In the first few days of April 2026, two "spring thunderclaps" echoed successively across China’s radiopharmaceutical industry.

On April 2, an official approval document on the National Medical Products Administration website announced that China’s first domestically developed Class 1 innovative radiopharmaceutical—Rediopharma’s Technetium [⁹⁹ᵐTc] Pexiretatide Injection (brand name: Jiluntai) and its 配套 kit had officially been approved for launch.

This represents not only an original breakthrough from 0 to 1 for China’s nuclear medicine drugs, but also breaks the nearly 30-year-long monopoly of PET/CT in tumor imaging diagnosis, giving the world a "Chinese solution" for broad-spectrum SPECT tumor imaging.

Just 24 hours later, another "nuclear bomb" detonated the capital market—emerging radiopharma star Neurite Medical announced the completion of a 1-billion-yuan Series E financing. Capital cast a vote of confidence in the commercial prospects of China’s radiopharmaceuticals with real money.

On one side, technological ice-breaking for original drugs; on the other, capital fueling through blockbuster financing. Within two days, China’s radiopharmaceutical industry achieved a critical leap from scientific research breakthroughs to industrial acceleration.

The two pieces of news shone brightly side by side, sending a clear signal: China’s radiopharmaceutical industry is transitioning from "catching up" to "leading the race", advancing from isolated breakthroughs to a full-scale outbreak.

2026 is regarded as the first year of "systematic competition" in radiopharmaceuticals—and this "China storm" in the radiopharma sector has only just begun.

01、A "Nuclear Bomb"-Scale Detonation

In nuclear medical imaging, PET/CT is considered the "gold standard" for tumor diagnosis, especially imaging agents represented by 18F-FDG, which can detect tumor cells with high glucose metabolism. Yet this "gold standard" is far from perfect.

First, there are mechanistic flaws. 18F-FDG relies on glucose metabolism: both tumor cells and inflammatory cells avidly take up glucose, appearing as high-uptake foci on images, leading to a high false-positive rate and insufficient specificity in differentiating benign and malignant lesions and assessing lymph node metastasis. Meanwhile, patients’ blood glucose levels can also interfere with imaging quality.

Second, there is the accessibility dilemma. PET/CT equipment is expensive and mainly concentrated in top tertiary hospitals; a single scan costs 5,000–7,000 yuan and is mostly self-funded in most regions. 18F-FDG depends on centralized production via cyclotrons, with complex drug preparation and extremely strict logistics timelines.

Jiluntai, which has just been approved, delivers a "precision strike" against all these pain points.

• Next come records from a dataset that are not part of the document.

Lemma set_client_twice n c c' wa : set_client n c (set_client n c' wa) = set_client n c wa.
Proof. unfold set_client. destruct wa. cbn. by rewrite list_insert_insert_eq. Qed.

Lemma on_semaphore_run {A} wa n c (m : M cdcm_sem A) a s : ClientContexts wa !! n = Some c → m (Semaphore c) = Some (a, s) →
  on_semaphore (Z.of_nat n) m wa = Some (a, set_client n (c <| Semaphore := s |>) wa).
Proof.
  intros Hc E. unfold on_semaphore, lift_opt, mbind, M_bind. rewrite (ccon_run wa n c Hc), E. cbn.
  by rewrite (upd_ccon_run wa n c _ Hc).
Qed.

(** * Delivery *)

Definition up_sem (s : cdcm_sem) : cdcm_sem := match cdcm_up s with Some (_, s') => s' | None => s end.

(** What one entry does to a client. *)
Definition put_client (rbf : CtrDrvrReadBuf) (c : CtrDrvrClientContext) : CtrDrvrClientContext :=
  let '(q, free) := queue_put rbf (Queue c) in
  c <| Queue := q |> <| Semaphore := if free : bool then up_sem (Semaphore c) else Semaphore c |>.

Lemma up_sem_run s : sem_inv s → cdcm_up s = Some ((), up_sem s) ∧ sem_inv (up_sem s).
Proof. intros Hi. destruct (up_ok s Hi) as (s' & E & Hi' & _). unfold up_sem. by rewrite E. Qed.

Lemma put_client_sem rbf c : sem_inv (Semaphore c) → sem_inv (Semaphore (put_client rbf c)).
Proof.
  intros Hi. unfold put_client. destruct (queue_put rbf (Queue c)) as [q []]; destruct c; cbn; [|done]. by apply up_sem_run.
Qed.

Lemma deliver_run rbf wa n c : ClientContexts wa !! n = Some c → sem_inv (Semaphore c) →
  deliver rbf (Z.of_nat n) wa = Some ((), set_client n (put_client rbf c) wa).
Proof.
  intros Hc Hi. unfold deliver, mbind, M_bind. rewrite (ccon_run wa n c Hc). unfold put_client.
  destruct (queue_put rbf (Queue c)) as [q free]. rewrite (upd_ccon_run wa n c _ Hc). destruct free.
  - rewrite (on_semaphore_run _ n (c <| Queue := q |>) cdcm_up () (up_sem (Semaphore c)));
      [|by eapply set_client_lookup|destruct c; cbn; by apply up_sem_run].
    rewrite set_client_twice. by destruct c.
  - unfold mret, M_ret. by destruct c.
Qed.

(** The clients of a mask, from the [k]-th on. *)
Definition put_some (rbf : CtrDrvrReadBuf) (clients : Z) (i : nat) (c : CtrDrvrClientContext) : CtrDrvrClientContext :=
  if Z.testbit clients (Z.of_nat i) then put_client rbf c else c.

Lemma bit_shift i : 0 <= i < 32 → bit i = Z.shiftl 1 i.
Proof.
  intros Hi. unfold bit, u32. rewrite Z.shiftl_1_l. apply Z.mod_small. split; [apply Z.pow_nonneg; lia|].
  apply Z.pow_lt_mono_r; lia.
Qed.

Lemma truthy_land_bit x i : 0 <= i < 32 → truthy (Z.land x (bit i)) = Z.testbit x i.
Proof. intros Hi. rewrite bit_shift by done. apply truthy_bit. lia. Qed.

As the world’s first-in-class radiotheranostic drug (RDC) targeting integrin αvβ3, Jiluntai employs a unique RGD peptide molecular probe technology.

Phase III clinical trial data show that in differentiating benign and malignant pulmonary lesions, it has no statistically significant difference from 18F-FDG PET/CT. However, in evaluating lymph node metastasis in lung cancer, the specificity and accuracy of its SPECT/CT imaging are significantly higher than those of PET/CT.

More crucially, it offers superior accessibility. Jiluntai uses SPECT imaging, a technology widely available across China. A single scan costs only 300–800 yuan and is covered under Class B medical insurance in most regions, greatly improving patient access.

This means SPECT equipment, which accounts for the vast majority of medical imaging devices in China, finally has a "master key" to unlock tumor diagnosis. It not only drastically reduces patients’ testing costs but also, through precise lymph node metastasis assessment, is poised to reshape the current clinical pathway for tumor staging.

Radiopharmaceuticals inherently possess the "theranostic integration" trait: the same targeting ligand and linker can be conjugated to diagnostic radionuclides for precision imaging, or to therapeutic radionuclides for targeted radiotherapy, forming a closed loop of diagnosis, treatment, and monitoring. RDCs are a typical embodiment of this model.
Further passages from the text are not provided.